Именно после участия в одном из шахтерских митингов (не бастующие шахты в знак солидарности с бастующими направляли на такие митинги своих представителей, и обычно в такую группу включали и меня) я написал письмо в Москву Вовке. Меня просто распирало от моей политической активности, а здесь, в городке, поговорить об этом было практически не с кем — во-первых, здесь это уже порядком всем надоело, а во-вторых, я все-таки был «москаль», то есть чужак, и хоть я и ходил тут когда-то с некоторыми в одну школу, а теперь работал в одной бригаде, относились ко мне все равно не как к своему.

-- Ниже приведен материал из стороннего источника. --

(* ===== verification/ContextQuery.v ===== *)
(** * Context queries (contextquery.c): parser and matching

    A query is a path of parts, a part is a list of properties or a wild card.
    [parse_context_query] builds the parts from the text, [match_query] runs them
    against a context and its ancestors.  What contexts are, who their parents
    are and what a comparator answers is up to the client. *)

From S2P Require Import Prelude.

(** ** Data *)

(** [Attribute *]: [NoAttr] is [NULL]. *)
Inductive Attribute :=
| NoAttr
| Attr (next parent : Attribute) (name : option bytes) (value : bytes).

Record QueryState := {
  qs_attrs : Attribute;
  qs_str_buf : bytes;
  qs_str_pos : Z;
  qs_str_max : Z;
  qs_abs_path : bool;
}.

Definition set_str_buf (buf : bytes) (pos max : Z) (s : QueryState) : QueryState :=
  {| qs_attrs := qs_attrs s; qs_str_buf := buf; qs_str_pos := pos; qs_str_max := max;
     qs_abs_path := qs_abs_path s |}.
Definition set_attrs (a : Attribute) (s : QueryState) : QueryState :=
  {| qs_attrs := a; qs_str_buf := qs_str_buf s; qs_str_pos := qs_str_pos s; qs_str_max := qs_str_max s;
     qs_abs_path := qs_abs_path s |}.
Definition set_abs_path (b : bool) (s : QueryState) : QueryState :=
  {| qs_attrs := qs_attrs s; qs_str_buf := qs_str_buf s; qs_str_pos := qs_str_pos s; qs_str_max := qs_str_max s;
     qs_abs_path := b |}.

(** [a == NULL] *)
Definition is_null (a : Attribute) : bool := match a with NoAttr => true | _ => false end.

Definition set_next (a next : Attribute) : Attribute :=
  match a with
  | NoAttr => NoAttr
  | Attr _ parent name value => Attr next parent name value
  end.

Definition set_parent (a parent : Attribute) : Attribute :=
  match a with
  | NoAttr => NoAttr
  | Attr next _ name value => Attr next parent name value
  end.

(** A step that may end with a message and -1: [None]. *)
Definition try_bind {S A B} (m : M S (option A)) (f : A -> M S (option B)) : M S (option B) :=
  o ← m; match o with Some a => f a | None => mret None end.
Notation "x '←?' m ; f" := (try_bind m (fun x => f))
  (at level 20, m at level 100, f at level 200, right associativity, only parsing).
Notation "' x '←?' m ; f" := (try_bind m (fun x => f))
  (at level 20, x pattern, m at level 100, f at level 200, right associativity, only parsing).

(** ** The parser *)

(** What is left of the text is a list of characters; [*q]. *)
Definition cur (q : bytes) : Z := match q with c :: _ => c | [] => 0 end.

Definition add_char (ch : Z) : M QueryState unit :=
  s ← get;
  (if qs_str_max s <=? qs_str_pos s then
     let max := u64 (qs_str_max s * 2) in
     put (set_str_buf (ztake max (qs_str_buf s ++ replicate (Z.to_nat (max - zlen (qs_str_buf s))) 0))
            (qs_str_pos s) max s)
   else mret tt) ;;
  s ← get;
  buf ← of_option (mem_write (qs_str_buf s) (qs_str_pos s) [ch]);
  put (set_str_buf buf (qs_str_pos s + 1) (qs_str_max s) s).

Definition reset_str : M QueryState unit :=
  modify (fun s => set_str_buf (qs_str_buf s) 0 (qs_str_max s) s).

(** [tmp_strdup(str_buf)]. *)
Fixpoint c_string (buf : bytes) : option bytes :=
  match buf with
  | [] => None
  | b :: buf => if b =? 0 then Some [] else cons b <$> c_string buf
  end.

Definition dup_str : M QueryState bytes :=
  s ← get; of_option (c_string (qs_str_buf s)).

Definition parse_wildcard (q : bytes) : M QueryState (option bytes) :=
  reset_str ;;
  add_char (cur q) ;;
  let q := tail q in
  q ← (if cur q =? #"*" then add_char (cur q) ;; mret (tail q) else mret q);
  if negb (cur q =? 0) && negb (cur q =? #"/") then mret None
  else add_char 0 ;; mret (Some q).

Definition is_digit (c : Z) : bool := (#"0" <=? c) && (c <=? #"9").

Definition is_symbol (c : Z) : bool :=
  (c =? #"_") || is_digit c || ((#"a" <=? c) && (c <=? #"z")) || ((#"A" <=? c) && (c <=? #"Z")).

(** [while (p(c)) add_char(c++)]; the terminating zero is not in [p]. *)
Fixpoint add_while (p : Z -> bool) (q : bytes) : M QueryState bytes :=
  match q with
  | c :: r => if p c then add_char c ;; add_while p r else mret q
  | [] => mret []
  end.

Definition parse_number (q : bytes) : M QueryState (option bytes) :=
  reset_str ;;
  q ← add_while is_digit q;
  if negb (cur q =? #",") && negb (cur q =? #"/") && negb (cur q =? 0) then mret None
  else add_char 0 ;; mret (Some q).

Definition parse_symbol (q : bytes) : M QueryState (option bytes) :=
  reset_str ;;
  q ← add_while is_symbol q;
  if negb (cur q =? #"/") && negb (cur q =? #"=") && negb (cur q =? #",") && negb (cur q =? 0) then mret None
  else add_char 0 ;; mret (Some q).

Definition QUOTE : Z := 34.
Definition BACKSLASH : Z := 92.

Fixpoint quoted_loop (q : bytes) : M QueryState (option bytes) :=
  match q with
  | [] => mret None
  | c :: r =>
      if c =? QUOTE then mret (Some r)
      else if c =? BACKSLASH then
        match r with
        | [] => mret None
        | d :: r =>
            if negb (d =? BACKSLASH) && negb (d =? QUOTE) then mret None
            else add_char d ;; quoted_loop r
        end
      else add_char c ;; quoted_loop r
  end.

Definition parse_quoted_string (q : bytes) : M QueryState (option bytes) :=
  reset_str ;;
  q ←? quoted_loop (tail q);
  add_char 0 ;; mret (Some q).

Definition parse_string (q : bytes) : M QueryState (option bytes) :=
  if cur q =? QUOTE then parse_quoted_string q else parse_symbol q.

Definition parse_value (q : bytes) : M QueryState (option bytes) :=
  if is_digit (cur q) then parse_number q
  else if cur q =? QUOTE then parse_quoted_string q
  else parse_symbol q.

(** [*c == '/' || *c == '=' || *c == ',' || *c == '\0'] *)
Definition is_separator (c : Z) : bool :=
  (c =? #"/") || (c =? #"=") || (c =? #",") || (c =? 0).

Definition parse_property (q : bytes) : M QueryState (option (Attribute * bytes)) :=
  q ←? parse_string q;
  name ← dup_str;
  if cur q =? #"=" then
    let q := tail q in
    if is_separator (cur q) then mret None
    else
      q ←? parse_value q;
      value ← dup_str;
      if cur q =? #"=" then mret None
      else mret (Some (Attr NoAttr NoAttr (Some name) value, q))
  else mret (Some (Attr NoAttr NoAttr None name, q)).

Fixpoint parse_loop (fuel : nat) (attr : Attribute) (q : bytes) : M QueryState (option Attribute) :=
  match fuel with
  | O => nofuel
  | S fuel =>
      if cur q =? 0 then mret (Some attr)
      else
        reset_str ;;
        '(a, q) ←?
          (if cur q =? #"*" then
             q ←? parse_wildcard q;
             value ← dup_str;
             mret (Some (Attr NoAttr NoAttr None value, q))
           else parse_property q);
        let attr := set_next a attr in
        if cur q =? #"/" then
          s ← get;
          put (set_attrs (set_parent attr (qs_attrs s)) s) ;;
          let q := tail q in
          if is_separator (cur q) then mret None else parse_loop fuel NoAttr q
        else if cur q =? #"," then
          let q := tail q in
          if is_separator (cur q) then mret None else parse_loop fuel attr q
        else parse_loop fuel attr q
  end.

(** [q = None] is [NULL]. *)
Definition parse_context_query (q : option bytes) : M QueryState Z :=
  put {| qs_attrs := NoAttr; qs_str_buf := []; qs_str_pos := 0; qs_str_max := 0; qs_abs_path := false |} ;;
  match q with
  | None | Some [] => mret 0
  | Some q =>
      modify (set_str_buf (replicate 64 0) 0 64) ;;
      let abs_path := cur q =? #"/" in
      modify (set_abs_path abs_path) ;;
      let q := if abs_path then tail q else q in
      if is_separator (cur q) then mret (-1)
      else
        r ← parse_loop (S (length q)) NoAttr q;
        match r with
        | None => mret (-1)
        | Some NoAttr => undef
        | Some attr =>
            s ← get;
            put (set_attrs (set_parent attr (qs_attrs s)) s) ;;
            mret 0
        end
  end.

(** ** Matching *)

Definition to_lower (c : Z) : Z := if (#"A" <=? c) && (c <=? #"Z") then c + 32 else c.

(** [strcasecmp(a, b) == 0], in the C locale. *)
Definition same_name (a b : bytes) : bool := bool_decide (to_lower <$> a = to_lower <$> b).

Definition DEFAULT_CONTEXT_QUERY_COMPARATOR : bytes := [42].

Section matching.
Context {Ctx : Type}.

(** The call back may ask for the name of the attribute
    ([get_context_query_attr_name]): it is an argument here. *)
Record Comparator := {
  cmp_attr_name : bytes;
  cmp_callback : bytes -> Ctx -> bytes -> bool;
}.

Definition add_context_query_comparator (attr_name : bytes) (callback : bytes -> Ctx -> bytes -> bool)
    (comparators : list Comparator) : list Comparator :=
  {| cmp_attr_name := attr_name; cmp_callback := callback |} :: comparators.

Fixpoint find_comparator (key : bytes) (l : list Comparator) : option Comparator :=
  match l with
  | [] => None
  | c :: l => if same_name (cmp_attr_name c) key then Some c else find_comparator key l
  end.

Fixpoint default_comparators (ctx : Ctx) (key val : bytes) (l : list Comparator) : bool :=
  match l with
  | [] => false
  | c :: l =>
      if bool_decide (cmp_attr_name c = DEFAULT_CONTEXT_QUERY_COMPARATOR) && cmp_callback c key ctx val then true
      else default_comparators ctx key val l
  end.

Definition match_attribute (comparators : list Comparator) (ctx : Ctx) (key val : bytes) : bool :=
  match find_comparator key comparators with
  | Some c => cmp_callback c key ctx val
  | None => default_comparators ctx key val comparators
  end.

Context (comparators : list Comparator) (get_parent : Ctx -> option Ctx) (abs_path : bool).

Definition WILD : bytes := [42].
Definition WILD_SEQ : bytes := [42; 42].
Definition NAME : bytes := str "Name".

(** [while (attr != NULL)] of [match]. *)
Fixpoint match_attributes (ctx : Ctx) (attr : Attribute) : bool :=
  match attr with
  | NoAttr => true
  | Attr next _ name value =>
      (match name with
       | Some name => match_attribute comparators ctx name value
       | None => bool_decide (value = WILD) || match_attribute comparators ctx NAME value
       end) && match_attributes ctx next
  end.

(** [while (parent != NULL)] of [match]: [n] bounds the number of ancestors. *)
Fixpoint match_ancestors (n : nat) (f : Ctx -> option bool) (parent : option Ctx) : option bool :=
  match parent with
  | None => Some false
  | Some ctx =>
      match n with
      | O => None
      | S n => r ← f ctx; if (r : bool) then Some true else match_ancestors n f (get_parent ctx)
      end
  end.

(** [None]: a null pointer, or more than [n] ancestors. *)
Fixpoint match_query (n : nat) (attr : Attribute) (ctx : Ctx) : option bool :=
  match attr with
  | NoAttr => None
  | Attr next up name value =>
      let parent := get_parent ctx in
      if bool_decide (name = None) && bool_decide (value = WILD_SEQ) then
        match up with
        | NoAttr => Some true
        | _ =>
            r ← match_query n up ctx;
            if (r : bool) then Some true else match_ancestors n (match_query n up) parent
        end
      else
        r ← (match up, parent with
             | NoAttr, _ => Some true
             | _, None => Some false
             | _, Some p => match_query n up p
             end);
        if negb r then Some false
        else if is_null up && abs_path && bool_decide (is_Some parent) then Some false
        else Some (match_attributes ctx attr)
  end.

Definition run_context_query_ext (n : nat) (attrs : Attribute) (ctx : Ctx) : option bool :=
  match attrs with
  | NoAttr => Some (negb abs_path)
  | _ => match_query n attrs ctx
  end.
End matching.
Arguments Comparator : clear implicits.

(** The result of the parser is not looked at. *)
Definition context_query {Ctx} (comparators : list (Comparator Ctx)) (get_parent : Ctx -> option Ctx) (n : nat)
    (ctx : Ctx) (query : option bytes) : M QueryState bool :=
  parse_context_query query ;;
  s ← get;
  of_option (run_context_query_ext comparators get_parent (qs_abs_path s) n (qs_attrs s) ctx).
(** ** Clients *)

Definition has_access (x : VirtualStream) (mask : Z) : bool := negb (Z.land (vs_access x) mask =? 0).

Fixpoint min_client_pos (l : list Z) (pos min_pos : Z) : W Z :=
  match l with
  | [] => mret min_pos
  | a :: l =>
      x ← get_client a;
      assertm (sc_pos x <=? pos) ;;
      min_client_pos l pos (if sc_pos x <? min_pos then sc_pos x else min_pos)
  end.

Definition advance_stream_buffer (s : Z) : W unit :=
  x ← get_stream s;
  let len := buf_used x in
  let no_pos := u64 (Z.lnot 0) in
  let buf_pos := u64 (vs_pos x - len) in
  assertm (has_access x VS_ENABLE_REMOTE_READ) ;;
  min_pos ← min_client_pos (vs_clients x) (vs_pos x) no_pos;
  (if min_pos =? no_pos then change_stream s (set_buf_out (vs_buf_inp x))
   else if buf_pos <? min_pos then
     assertm (min_pos - buf_pos <=? len) ;;
     change_stream s (set_buf_out (u64 (vs_buf_out x + u32 (min_pos - buf_pos)) mod vs_buf_len x))
   else mret tt) ;;
  y ← get_stream s;
  if len =? buf_used y then mret tt else post_space_available s.

Definition create_client (s channel : Z) : W Z :=
  x ← get_stream s;
  a ← alloc_address;
  put_client a (Build_StreamClient [] [] s channel (u64 (vs_pos x - buf_used x))) ;;
  let h := get_client_hash (vs_id x) channel in
  w ← get;
  l ← of_option (znth (sw_hash w) h);
  modify (fun w => set_hash (<[Z.to_nat h := a :: l]> (sw_hash w)) w) ;;
  modify (fun w => set_all_clients (a :: sw_all_clients w) w) ;;
  put_stream s (set_ref_cnt (vs_ref_cnt x + 1) (set_vs_clients (a :: vs_clients x) x)) ;;
  mret a.

Fixpoint delete_read_requests (a : Z) (l : list ReadRequest) : W unit :=
  match l with [] => mret tt | r :: l => delete_read_request a r ;; delete_read_requests a l end.
Fixpoint delete_write_requests (a : Z) (l : list WriteRequest) (error : Z) : W unit :=
  match l with [] => mret tt | r :: l => delete_write_request a r error ;; delete_write_requests a l error end.

(** The client is in one bucket, of the hash that it was added with. *)
Definition delete_client (a : Z) : W unit :=
  x ← get_client a;
  let s := sc_stream x in
  y ← get_stream s;
  assertm (0 <? vs_ref_cnt y) ;;
  trapped (on_out (sc_channel x) (send_event_stream_disposed (vs_type y) (virtual_stream_get_id y))) ;;
  modify (fun w => set_hash (list_remove a <$> sw_hash w) w) ;;
  change_stream s (fun y => set_vs_clients (list_remove a (vs_clients y)) y) ;;
  modify (fun w => set_all_clients (list_remove a (sw_all_clients w)) w) ;;
  delete_read_requests a (sc_read_requests x) ;;
  delete_write_requests a (sc_write_requests x) ERR_COMMAND_CANCELLED ;;
  modify (fun w => set_clients (delete a (sw_clients w)) w) ;;
  change_stream s (fun y => set_ref_cnt (vs_ref_cnt y - 1) y) ;;
  y ← get_stream s;
  if vs_ref_cnt y =? 0 then
    assertm (bool_decide (vs_clients y = [])) ;; assertm (vs_deleted y) ;; post_event delete_stream_event s
  else if has_access y VS_ENABLE_REMOTE_READ then advance_stream_buffer s
  else mret tt.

Я описал Вовке, какое это потрясающе сильное зрелище — толпа черных от угольной пыли шахтеров на залитой солнечным светом городской площади, гневные речи в мегафон и просто-таки физически ощущаемое напряжение над головами митингующих.
«…Вы сами не понимаете, что вы творите, — прочитал я в его ответном послании. — Ведь то, разлитое над толпой напряжение, которое ты почувствовал на ваших митингах, это не просто сумма эмоциональных состояний всех там присутствующих, но порожденный вами сгусток энергии, которая, если ты помнишь физику, не появляется ниоткуда, а главное — не исчезает никуда. Как это ни печально, но выплеснутая на этих митингах энергия (и тобой, кстати, тоже), сливаясь с такой же энергией, исходящей из Карабаха и других политических заварух нынешнего времени, образует над нашей страной как бы некую тучу, которую я называю энергосферой концентрированного зла. Эта энергосфера, накапливая свою массу до критической, не может в конце концов не пролиться затем на землю какой-нибудь общественно-политической трагедией или ужасной катастрофой. Так что я не ошибусь, если скажу, что в самом скором будущем нас ожидает какое-нибудь массовое несчастье. И когда ты увидишь льющуюся на улицах кровь, то знай, что её первой каплей можно считать те самые гневные речи, которые так воодушевляют тебя, когда ты слышишь их сейчас звучащими в мегафон на ваших митингах», — делал он в конце нелицеприятный для меня вывод.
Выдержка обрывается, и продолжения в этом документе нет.